Yazar Claude Simon’u birkaç gün önce kaybettik. 91 yaşındaydı (hemen hemen Dağlarca ile aynı yaştaydı).

1985’te Nobel Edebiyat Ödülünü de alan Simon yeni roman ("nouveau roman" ) akımıyla birlikte anılırdı. 1936’da İspanya İç Savaşı’na gönüllü katılanlardan olmuş (devrim halindeki Barselona’yı görmüş), cumhuriyetçiler safında çarpışmış, 2. Dünya Savaşı’nda da nazilere karşı savaşmış, esir düşmüş, kaçmış ve direniş hareketine katılmıştı. (Esir kampındayken Kant ve Spinoza okuduğunu söylüyordu bir konuşmasında).

Türkçe’de Simon’dan tek bir kitap var: Tramvay (YKY, çev.
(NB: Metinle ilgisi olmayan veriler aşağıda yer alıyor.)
(** * H3C SNMP simulator: the device-state simulation engine

    A shallow embedding of [monitorSystemMetrics] (the fast cycle),
    [incrementCounters] (the slow cycle) and the [updateOidValue] closure of
    the simulator's [main.go], with the properties of the engine that the
    specification lists and, in the last part, further properties of the
    code: its invariants, what its two read models agree on, its log, its
    initialisation.

    Conventions of the embedding.
    - Go's fixed-width integers are [Z] with the wrap-around written out
      ([u32], [u64]).
    - [float64] is IEEE-754 binary64 as given by the Standard Library's
      [SpecFloat] (precision 53, [emax] 1024, round to nearest even); nothing
      is idealised to real numbers.
    - [time.Time] is a number of nanoseconds on the process's monotonic
      clock; [time.Duration] is an [int64] count of nanoseconds.
    - [oidMap] is a [gmap string SnmpPDU]; the Prometheus vectors are maps
      from the pair of label values to the child metric.
    - [math/rand] is a list of raw draws held in the world: [Intn n] consumes
      one and reduces it modulo [n], so every result is in [[0,n)] and every
      sequence of results is produced by some list.
    - The two goroutines exclude each other on the data they share by the
      mutexes of the program; one tick of either is one atomic step of the
      model. *)

From Stdlib Require Import ZArith Lia.
From Stdlib Require Import Floats.SpecFloat.
From stdpp Require Import base gmap strings list fin_maps pretty.

Open Scope Z_scope.

(** ** Fixed-width integers *)

Definition u32 (n : Z) : Z := n mod 2 ^ 32.
Definition u64 (n : Z) : Z := n mod 2 ^ 64.

Definition minInt64 : Z := - 2 ^ 63.
Definition maxInt64 : Z := 2 ^ 63 - 1.

(** ** [float64] *)

Module F64.

Definition prec : Z := 53.
Definition emax : Z := 1024.

(** [float64(n)] for an integer [n], and the value of an integer constant
    used in a [float64] expression. *)
Definition of_Z (n : Z) : spec_float := binary_normalize prec emax n 0 false.

Definition add : spec_float -> spec_float -> spec_float := SFadd prec emax.
Definition mul : spec_float -> spec_float -> spec_float := SFmul prec emax.
Definition div : spec_float -> spec_float -> spec_float := SFdiv prec emax.

(** [x < y], [x <= y] and [x == y] of Go: false as soon as one side is NaN. *)
Definition ltb : spec_float -> spec_float -> bool := SFltb.
Definition leb : spec_float -> spec_float -> bool := SFleb.
Definition eqb : spec_float -> spec_float -> bool := SFeqb.

(** Structural identity of two floats (same bits up to the NaN payload). *)
Definition same (x y : spec_float) : bool :=
  match x, y with
  | S754_zero a, S754_zero b => Bool.eqb a b
  | S754_infinity a, S754_infinity b => Bool.eqb a b
  | S754_nan, S754_nan => true
  | S754_finite a m e, S754_finite b m' e' =>
      Bool.eqb a b && Pos.eqb m m' && Z.eqb e e'
  | _, _ => false
  end.

(** The integer part of a float, rounded toward zero; [None] for NaN and
    the infinities. *)
Definition trunc (x : spec_float) : option Z :=
  match x with
  | S754_zero _ => Some 0
  | S754_finite s m e =>
      let mag := if 0 <=? e then Z.pos m * 2 ^ e else Z.pos m / 2 ^ (- e) in
      Some (if s then - mag else mag)
  | _ => None
  end.

(** Conversions of a [float64] to an integer type. Go truncates toward
    zero when the result fits; otherwise the language leaves the result to
    the implementation, and the model takes the one of the amd64 compiler
    (the "integer indefinite" value of the truncating conversion
    instruction, then the low bits). *)
Definition to_int64 (x : spec_float) : Z :=
  match trunc x with
  | Some z => if (minInt64 <=? z) && (z <=? maxInt64) then z else minInt64
  | None => minInt64
  end.

Definition to_int32 (x : spec_float) : Z :=
  match trunc x with
  | Some z => if (- 2 ^ 31 <=? z) && (z <? 2 ^ 31) then z else - 2 ^ 31
  | None => - 2 ^ 31
  end.

Definition to_uint32 (x : spec_float) : Z := u32 (to_int64 x).

Definition to_uint64 (x : spec_float) : Z :=
  match trunc x with
  | Some z => if z <? 2 ^ 63 then u64 (to_int64 x) else u64 z
  | None => 2 ^ 63
  end.

End F64.

(** ** [time] *)

Module time.

Definition Second : Z := 1000000000.

(** [t.Sub(u)]: the difference, saturated to the range of [Duration]. *)
Definition Sub (t u : Z) : Z :=
  let d := t - u in
  if d <? minInt64 then minInt64 else if maxInt64 <? d then maxInt64 else d.

(** [d.Seconds()]: [float64(d / Second) + float64(d % Second) / 1e9], with
    Go's truncated division and remainder. *)
Definition Seconds (d : Z) : spec_float :=
  let sec := Z.quot d Second in
  let nsec := Z.rem d Second in
  F64.add (F64.of_Z sec) (F64.div (F64.of_Z nsec) (F64.of_Z 1000000000)).

End time.

(** ** Constants of the program *)

Definition baseSystemOIDPrefix : string := ".1.3.6.1.2.1.1".
Definition baseInterfacesOIDPrefix : string := ".1.3.6.1.2.1.2".
Definition customSimBaseOIDPrefix : string := ".1.3.6.1.4.1.2021.13".
Definition customSimSystemOIDPrefix : string := customSimBaseOIDPrefix +:+ ".1".
Definition customSimIfRateOIDPrefix : string := customSimBaseOIDPrefix +:+ ".2".
Definition customSimH3CCommonOIDPrefix : string := customSimBaseOIDPrefix +:+ ".3".

Definition simulatedTotalMemoryBytes : Z := 512 * 1024 * 1024.
Definition metricsUpdateInterval : Z := 1 * time.Second.
Definition counterIncrementInterval : Z := 5 * time.Second.
Definition version : string := "1.1.0".

(** [fmt.Sprintf("%d", n)]. *)
Definition fmt_d (n : Z) : string := pretty n.

(** ** Data structures *)

Module interfaceData.
Record t := mk {
  index : Z;           (* int32 *)
  descr : string;
  adminStatus : Z;     (* int32; 1: up, 2: down *)
  operStatus : Z;      (* int32; 1: up, 2: down *)
  inOctets : Z;        (* uint64 *)
  outOctets : Z;       (* uint64 *)
  lastInOctets : Z;    (* uint64 *)
  lastOutOctets : Z;   (* uint64 *)
  lastUpdateTime : Z;  (* time.Time *)
  inErrors : Z;        (* uint64 *)
  outDiscards : Z      (* uint64 *)
}.

Definition set_baseline (now : Z) (x : t) : t :=
  mk (index x) (descr x) (adminStatus x) (operStatus x)
     (inOctets x) (outOctets x) (inOctets x) (outOctets x) now
     (inErrors x) (outDiscards x).

Definition add_octets (din dout : Z) (x : t) : t :=
  mk (index x) (descr x) (adminStatus x) (operStatus x)
     (u64 (inOctets x + din)) (u64 (outOctets x + dout))
     (lastInOctets x) (lastOutOctets x) (lastUpdateTime x)
     (inErrors x) (outDiscards x).
(** * cost_uploader: the normalisation, merge and upload pipeline

    A shallow embedding of [src/cost_uploader.py].

    - A pandas DataFrame is a list of rows; each kind of frame the script
      builds has its own record type whose fields carry the column names the
      script uses.  A cell that pandas holds as NaN/None is [None].
    - Costs are exact rationals kept in reduced form ([Qred]); the rounding
      error of float64 arithmetic is outside the model.
    - The script talks to the outside through [requests], [pandas] parsers
      and [gspread]; what those calls answer during one run is the record
      [env].  The script's own effects (printing, calling the worksheet,
      raising, [sys.exit]) are a state-and-exception monad [proc]. *)

From Stdlib Require Import List String Ascii ZArith QArith Qround Bool Lia.
From Stdlib Require Import Permutation DecimalString Sorted Qabs Lqa.
Import ListNotations.
Local Open Scope string_scope.
Local Open Scope Z_scope.

Set Implicit Arguments.

(** ** Python dictionaries used as replacement tables *)

(** A dict literal, in the order it is written. Keys are unique, so the first
    match is the only match. *)
Definition dict := list (string * string).

Fixpoint dict_get (d : dict) (k : string) : option string :=
  match d with
  | [] => None
  | (k', v) :: d' => if String.eqb k' k then Some v else dict_get d' k
  end.

Definition dict_keys (d : dict) : list string := map fst d.

(** [Series.replace(d)] on one cell: a value equal to a key becomes that
    key's value, every other value (NaN included) stays as it is. *)
Definition replace_value (d : dict) (v : string) : string :=
  match dict_get d v with
  | Some v' => v'
  | None => v
  end.

Definition replace (d : dict) (c : option string) : option string :=
  option_map (replace_value d) c.

(** ** Device taxonomy *)

(** The dict of lines 143-150 ([__criteo_merge_and_format_dataframes]). *)
Definition criteo_device_map : dict :=
  [ ("Desktop", "desktop");
    ("Tablet", "tablet");
    ("CTV", "unknown");
    ("Other", "unknown");
    ("Smartphone", "mobile");
    ("Unknown", "unknown") ].

(** The dict of lines 305-314 ([__kelkoo_format_and_group_dataframe]). *)
Definition kelkoo_device_map : dict :=
  [ ("Computer", "desktop");
    ("Desktop", "desktop");
    ("Mobile", "mobile");
    ("Tablet", "tablet");
    ("CTV", "unknown");
    ("Other", "unknown");
    ("Smartphone", "mobile");
    ("Unknown", "unknown") ].

Definition canonical_devices : list string :=
  [ "desktop"; "tablet"; "mobile"; "unknown" ].

(** ** Numeric columns *)

(** A cell that is not NaN. *)
Definition notna {A : Type} (c : option A) : bool :=
  match c with Some _ => true | None => false end.

(** [a.fillna(b)], row by row: [b]'s cell where [a]'s is NaN. *)
Definition fillna {A : Type} (a b : option A) : option A :=
  match a with Some _ => a | None => b end.

(** pandas ['sum'] over a group: NaN cells are skipped, an empty or all-NaN
    group sums to 0. *)
Definition sum_Z (l : list (option Z)) : Z :=
  fold_right (fun c acc => match c with Some z => z + acc | None => acc end) 0 l.

Definition sum_Q (l : list (option Q)) : Q :=
  fold_right
    (fun c acc => match c with Some q => Qred (q + acc) | None => acc end)
    (0 # 1)%Q l.

(** pandas ['max'] over a group of text cells: the greatest non-NaN value in
    Python's string order, NaN when the group has none. *)
Definition str_max (a b : string) : string :=
  if String.leb a b then b else a.

Definition max_str (l : list (option string)) : option string :=
  fold_right
    (fun c acc =>
       match c, acc with
       | Some s, Some t => Some (str_max s t)
       | Some s, None => Some s
       | None, _ => acc
       end)
    None l.

(** Round to the nearest integer, ties to even, as numpy's [rint]. *)
Definition rint (q : Q) : Z :=
  let f := Qfloor q in
  match Qcompare (q - inject_Z f) (1 # 2) with
  | Lt => f
  | Gt => f + 1
  | Eq => if Z.even f then f else f + 1
  end.

(** [.round(decimals=2)] on one cost cell. *)
Definition round2 (q : Q) : Q := Qred (Qmake (rint (q * (100 # 1))) 100).
(** X16: whatever the random draws and the blur of OpenCV give, an
    array [binarize_monte_carlo] returns holds only [0.0] and [1.0]. *)
Theorem binarize_monte_carlo_levels (t : dtype)
    (device_array W : ndarray float)
    (threshold_noise_std threshold_blur_std : float) (g g' : rng_state) :
  geometry.binarize_monte_carlo t device_array threshold_noise_std
    threshold_blur_std g = (Ok W, g') →
  Forall (λ v, v = f_zero ∨ v = f_one) (ravel W).
Proof.
  unfold geometry.binarize_monte_carlo.
  destruct (np_random_normal _ _ g) as [x g1].
  destruct (np_random_normal_array _ _ _ g1) as [noise g2].
  destruct (cv2_GaussianBlur noise threshold_blur_std) as [blurred|];
    simpl; [|done].
  intros [= <- <-]. apply Forall_ravel_azip. intros v th.
  destruct (SFltb _ th); [by left | by right].
Qed.

End MonteCarlo.

Lemma binarize_monte_carlo_levels_witness :
  geometry.binarize_monte_carlo (H := stub_backend) float64 flat_half
    f_zero f_one tt
    = (Ok (mk_ndarray 2 [[f_one; f_one]; [f_one; f_one]]), tt) ∧
  Forall (λ v, v = f_zero ∨ v = f_one)
    (ravel (mk_ndarray 2 [[f_one; f_one]; [f_one; f_one]])).
Proof.
  assert (Hrun : geometry.binarize_monte_carlo (H := stub_backend) float64
                   flat_half f_zero f_one tt
                 = (Ok (mk_ndarray 2 [[f_one; f_one]; [f_one; f_one]]), tt))
    by (vm_compute; reflexivity).
  split; [exact Hrun|].
  exact (binarize_monte_carlo_levels (H := stub_backend) float64 flat_half _
           f_zero f_one tt tt Hrun).
Defined.

(** * The shape of a new device, and what its construction leaves alone *)

Section Construction.
Context `{Backend}.

#[local] Arguments amap : simpl never.

(** X17: for every raster with at least one row and one column and
    every valid [BufferSpec] with a mode on each of the four sides, the
    array the new [Device] holds has the buffer on the four sides,
    whichever of the two modes each side has: [shape] is that of the
    raster plus twice the thickness on both axes.  The construction
    adds the device and changes no [Device] or [BufferSpec] that was
    there: not the [BufferSpec] it is given, not another device. *)
Theorem Device_shape_with_buffer (σ : store) (R : ndarray float) (t : dtype)
    (l : loc) (bs : BufferSpec) (mt mb ml mr : string) :
  specs σ !! l = Some bs →
  BufferSpec_validate bs = Ok bs →
  mode bs !! "top" = Some mt → mode bs !! "bottom" = Some mb →
  mode bs !! "left" = Some ml → mode bs !! "right" = Some mr →
  wf_ndarray R → (0 < nrows R)%nat → (0 < ncols R)%nat →
  let n := Z.to_nat (thickness bs) in
  ∃ d σ',
    Device_init R t (Some l) σ = (Ok d, σ') ∧
    Device_shape d σ' = (Ok ((n + nrows R + n)%nat, (n + ncols R + n)%nat), σ') ∧
    specs σ' = specs σ ∧
    devices σ !! d = None ∧
    ∀ l0 d0, devices σ !! l0 = Some d0 → devices σ' !! l0 = Some d0.
Proof.
  intros Hl Hvalid Ht Hb Hle Hri Hwf Hr Hc n.
  unfold Device_init. mstep.
  set (d := fresh (dom (devices σ))).
  set (σ1 := mk_store (specs σ) (<[d := mk_Device R t l]> (devices σ)) (rng σ)).
  destruct (initial_processing_Ok σ1 d l R t bs mt mb ml mr)
    as (A & -> & HwfA & HrA & HcA); try done.
  { apply lookup_insert_eq. }
  assert (Hfresh : devices σ !! d = None) by apply not_elem_of_dom, is_fresh.
  eexists d, _. split; [done|]. split; [|split; [done|split; [done|]]].
  - unfold Device_shape. repeat (mstep; simpl). unfold shape.
    by rewrite HrA, HcA.
  - intros l0 d0 Hl0. simpl. rewrite insert_insert_eq.
    rewrite lookup_insert_ne; [done | congruence].
Qed.

End Construction.

Lemma Device_shape_with_buffer_witness :
  ∃ d σ',
    Device_init (zeros 2 3) float64 (Some 0%nat) edge_store = (Ok d, σ') ∧
    Device_shape d σ' = (Ok (4%nat, 5%nat), σ').
Proof.
  assert (Hwf : wf_ndarray (zeros 2 3)).
  { unfold wf_ndarray. simpl. repeat constructor. }
  destruct (Device_shape_with_buffer edge_store (zeros 2 3) float64 0%nat
              edge_spec "edge" "edge" "edge" "edge")
    as (d & σ' & Hinit & Hshape & _);
    [reflexivity | vm_compute; reflexivity | reflexivity | reflexivity
    | reflexivity | reflexivity | exact Hwf | unfold nrows; simpl; lia
    | simpl; lia |].
  exists d, σ'. split; [exact Hinit | exact Hshape].
Defined.
Lemma advancedOptimization_total (fuel : nat) (stops : list Location)
  (method : OptimizationMethod) (loop : bool) (vehicleType : VehicleType) (w : World) :
  orderable M method stops ->
  List.length stops <= fuel ->
  exists order w',
    advancedOptimization M E fuel stops method loop vehicleType w = (Ok order, w').
Proof.
  intros Hstops Hfuel. unfold advancedOptimization.
  destruct (List.length stops <=? 1); [unfold ret; eauto|]. cbv zeta.
  destruct (nearestNeighborOptimization_returns loop Hstops Hfuel) as [nearest Hnearest].
  rewrite Hnearest. cbn [lift_option]. unfold bind at 1, ret at 1.
  destruct (calculateOrderScore_returns nearest method loop vehicleType w)
    as (nearestScore & w1 & Hscore).
  rewrite (@bind_Ok _ _ _ _ _ _ _ Hscore).
  destruct (List.length stops <=? 6); [|unfold ret; eauto].
  match goal with
  | |- context [for_each ?l ?body ?s0] =>
      assert (Hloop : exists best w2, for_each l body s0 w1 = (Ok best, w2));
        [apply for_each_returns | destruct Hloop as (best & w2 & Hloop)]
  end.
  - intros best permutation w0 _.
    destruct (calculateOrderScore_returns permutation method loop vehicleType w0)
      as (score & w3 & Hperm).
    rewrite (@bind_Ok _ _ _ _ _ _ _ Hperm). unfold ret. eauto.
  - rewrite (@bind_Ok _ _ _ _ _ _ _ Hloop). unfold ret. eauto.
Qed.

(** The sequencer returns as soon as its unlocked stops are orderable
    and it may run as many rounds as there are stops. *)
Lemma optimizeLocationOrder_total (fuel : nat) (stops : list Location)
  (method : OptimizationMethod) (loop : bool) (vehicleType : VehicleType) (w : World) :
  orderable M method (filter unlocked stops) ->
  List.length stops <= fuel ->
  exists output after w',
    optimizeLocationOrder M E fuel stops method loop vehicleType w
    = (Ok (output, after), w').
Proof.
  intros Hstops Hfuel. unfold optimizeLocationOrder.
  destruct (List.length stops <=? 2); [unfold ret; eauto|]. cbv zeta.
  fold unlocked. change (fun loc => negb (locked loc)) with unlocked.
  destruct (List.length (filter unlocked stops) =? 0); [unfold ret; eauto|].
  assert (Hlen : List.length (filter unlocked stops) <= fuel).
  { pose proof (filter_length_le unlocked stops). lia. }
  destruct (List.length (filter unlocked stops) <=? 8).
  - destruct (advancedOptimization_total loop vehicleType w Hstops Hlen)
      as (optimized & w1 & Hrun).
    rewrite (@bind_Ok _ _ _ _ _ _ _ Hrun). unfold ret. eauto.
  - destruct (nearestNeighborOptimization_returns loop Hstops Hlen) as [optimized Hrun].
    rewrite Hrun. cbn [lift_option]. unfold bind, ret. eauto.
Qed.

Lemma calculateRouteSegments_returns (stops : list Location) (vehicleType : VehicleType)
  (loop : bool) (w : World) :
  forallb has_coordinates stops = true ->
  exists segments w',
    calculateRouteSegments M E stops vehicleType loop w = (Ok segments, w').
Proof.
  intros Hcoords. rewrite forallb_forall in Hcoords.
  unfold calculateRouteSegments.
  match goal with
  | |- context [for_each ?l ?body ?s0] =>
      assert (Hloop : exists segs w1, for_each l body s0 w = (Ok segs, w1));
        [apply for_each_returns | destruct Hloop as (segs & w1 & Hloop)]
  end.
  - intros segs i w0 Hi. apply in_seq in Hi.
    destruct (@at_index_returns _ stops i w0) as (from & Hnf & Hfrom); [lia|].
    rewrite (@bind_Ok _ _ _ _ _ _ _ Hfrom).
    destruct (@at_index_returns _ stops (i + 1) w0) as (to & Hnt & Hto); [lia|].
    rewrite (@bind_Ok _ _ _ _ _ _ _ Hto).
    destruct (@calculateSegment_returns from to vehicleType w0) as (segment & w2 & Hrun).
    + apply Hcoords. now apply nth_error_In in Hnf.
    + apply Hcoords. now apply nth_error_In in Hnt.
    + rewrite (@bind_Ok _ _ _ _ _ _ _ Hrun). unfold ret. eauto.
  - rewrite (@bind_Ok _ _ _ _ _ _ _ Hloop).
    destruct (loop && (2 <? List.length stops)) eqn:Hback; [|unfold ret; eauto].
    apply andb_prop in Hback. destruct Hback as [_ Hback]. apply Nat.ltb_lt in Hback.
    destruct (@at_index_returns _ stops (List.length stops - 1) w1) as (from & Hnf & Hfrom);
      [lia|].
    rewrite (@bind_Ok _ _ _ _ _ _ _ Hfrom).
    destruct (@at_index_returns _ stops 0 w1) as (to & Hnt & Hto); [lia|].
    rewrite (@bind_Ok _ _ _ _ _ _ _ Hto).
    destruct (@calculateSegment_returns from to vehicleType w1) as (segment & w2 & Hrun).
    + apply Hcoords. now apply nth_error_In in Hnf.
    + apply Hcoords. now apply nth_error_In in Hnt.
    + rewrite (@bind_Ok _ _ _ _ _ _ _ Hrun). unfold ret. eauto.
Qed.

End Returns.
Samih Rifat, 2003) Ustanın 2001’de yayınladığı bir roman..

Tramvay, yeni roman’ın ortaya çıkışından belki 50 yıl sonra, pek çok başlangıç ilkesine sadakatle kotarılmış bir romandı.

Uzun cümleler, parantezler, bilinç akışları, küçücük detayların ayrıntılı tasvirleri, giriş-gelişme-sonuç yapısının ve kronolojik hikaye kurgusunun reddi, zihnin hareketlerini birebir takip etme özeni, belleğin çağrışımlarına sürekli yer açma --ve tüm bunlarla beraber kolay okunan keyifli bir roman.

“Herşey otobiyografiktir,” diyordu Simon, “hayalgücü bile.”

Şu soru geliyor aklıma: Yeni Roman’a geriye dönüp bakınca 90’ların sinemasındaki Dogma 95 prensipleriyle benzerlikler görmek acaba mümkün mü? Özellikle Dogma 95’in tekniğin kullanımına dair getirdiği kısıtlamaların, meşhur 10 maddelik “yemin”lerinin (ant içme mi demeli?) gerçekçi sinema da dahil olmak üzere sinemadaki dolayımlara karşı sıraladığı redleri düşünüyorum. Sonradan ses ve müzik eklenmemesi, set kullanılmaması, filtrelerin yasaklanması, zamansal ve coğrafi yabancılaşmanın yasaklanması (olaylar şimdi ve burda geçer) özellikle de; “film kameranın durduğu yerde geçmez, çekim filmin gerçekleştiği yerde yapılır” ilkesi. (Hipermetinin babası Vannevar Bush’un –yeni roman’la yaklaşık aynı yıllarda- Memex adını verdiği bilgisayarı da aynen insan beyni gibi çalışan, çağrışımlarla ve bilinç akışıyla hareket eden şiirsel bir bilgisayar düşüydü.)

Tabii izlenimler roman olduktan sonra artık izlenim olmaktan çıkıyorlar, zamansal ve coğrafi yabancılaşma kaçınılmazlığını koruyor, sanatta dolayımsızlığın mümkün olduğu ‘izlenimi’, en hızlı dağılan izlenim oluyor...

Simon’un Tramvay’ı hastanede yatan ağır hasta bir adamın (anlatıcının) hastane gözlemleriyle bir tramvay hattının ekseninde geçmişe yolculukları, mutlaka tramvaya bağlanan anılarla belleğinde dolaşmasını birleştiriyor.

Bir diğer yeni romancı, Michel Butor da, Değişme (La Modification, Can Yay., çev.: Mükerrem Akdeniz, 1991) adlı romanını raylar üstünde kurmuştu.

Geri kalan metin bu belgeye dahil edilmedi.